Sfruttamento, ristorazione e genocidio

Nell’introduzione al suo rapporto al Consiglio per i diritti umani delle Nazioni Unite, Francesca Albanese scrive:

“Le imprese coloniali e i genocidi ad esse associati sono stati storicamente guidati e resi possibili dal settore aziendale.”

Alla fine di questo articolo spero di poter rendere evidente che i collegamenti fra imprese e genocidio attraversano anche il settore della ristorazione. E vorrei ricordare un po’ a tutti gli operatori della ristorazione che, come scrive Jonathan Littell nel suo romanzo Le benevole: “vi riguarda: vedrete che vi riguarda.”
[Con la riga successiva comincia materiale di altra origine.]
(** * GeoPulse: the synthetic geo-dataset generator, the bounded retail scan
      and the tabular export/import, embedded in Rocq.

    Sources embedded here:
    - [src/unnamed/part_002]  the Overpass (OSM) retail scanner;
    - [src/unnamed/part_003]  the generated districts, taluks, villages and
                              pincodes;
    - [src/App.tsx]           [convertToCSV], the CSV branch of
                              [handleFileUpload], [handleScanStores],
                              [scanRegions], the store filters and the
                              selection toggles.

    Conventions of the embedding.
    - A JavaScript number is a [jsnum]: [NaN], the two infinities, or an
      exact rational.  Rounding to binary64 and the sign of zero are not
      modelled: a formula such as [3000 * 2^(k-1) + jitter] gives the
      exact value of what the code computes in binary64.  Bounds and
      memberships are stated only where rounding keeps them: comparisons
      of given numbers, counts, integers got by [Math.floor], closed
      bounds, and [Math.random() * n] below [n].  A strict bound on a
      rounded sum is not stated.
    - [Math.random], [Math.sin], [Math.cos] and the network are supplied by
      the environment; they are parameters of the sections that use them.
    - [console.*] output and the advisory [onProgress] callback have no
      influence on control flow and are left out. *)

From Stdlib Require Import ZArith QArith Qround Qabs List String Ascii Bool Lia Lqa.
From Stdlib Require Import DecimalString DecimalPos DecimalZ FinFun.
Import ListNotations.

Set Implicit Arguments.
Set Warnings "-register-all".
Set Warnings "-notation-for-abbreviation".
Set Warnings "-comment-terminator-in-string".
Set Warnings "-implicit-core-hint-db".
A luglio, dopo la pubblicazione del post Ristorazione, catene di comando e ritornelli, mi ero ripromesso di smettere di cercare notizie sulla ristorazione in generale e di quelle italiana e austriaca in particolare. Soprattutto dopo l’ultima vicenda che ha visto protagonista uno dei tanti chef stellati della ristorazione italiana. L’estate è andata via portandosi dietro lagne di ristoratori e numeri di fatturato e – come un po’ tutte e tutti – i miei pensieri sono stati assorbiti da ben più importanti preoccupazioni. Ad esempio il genocidio in atto a Gaza per mano dell’esercito israeliano.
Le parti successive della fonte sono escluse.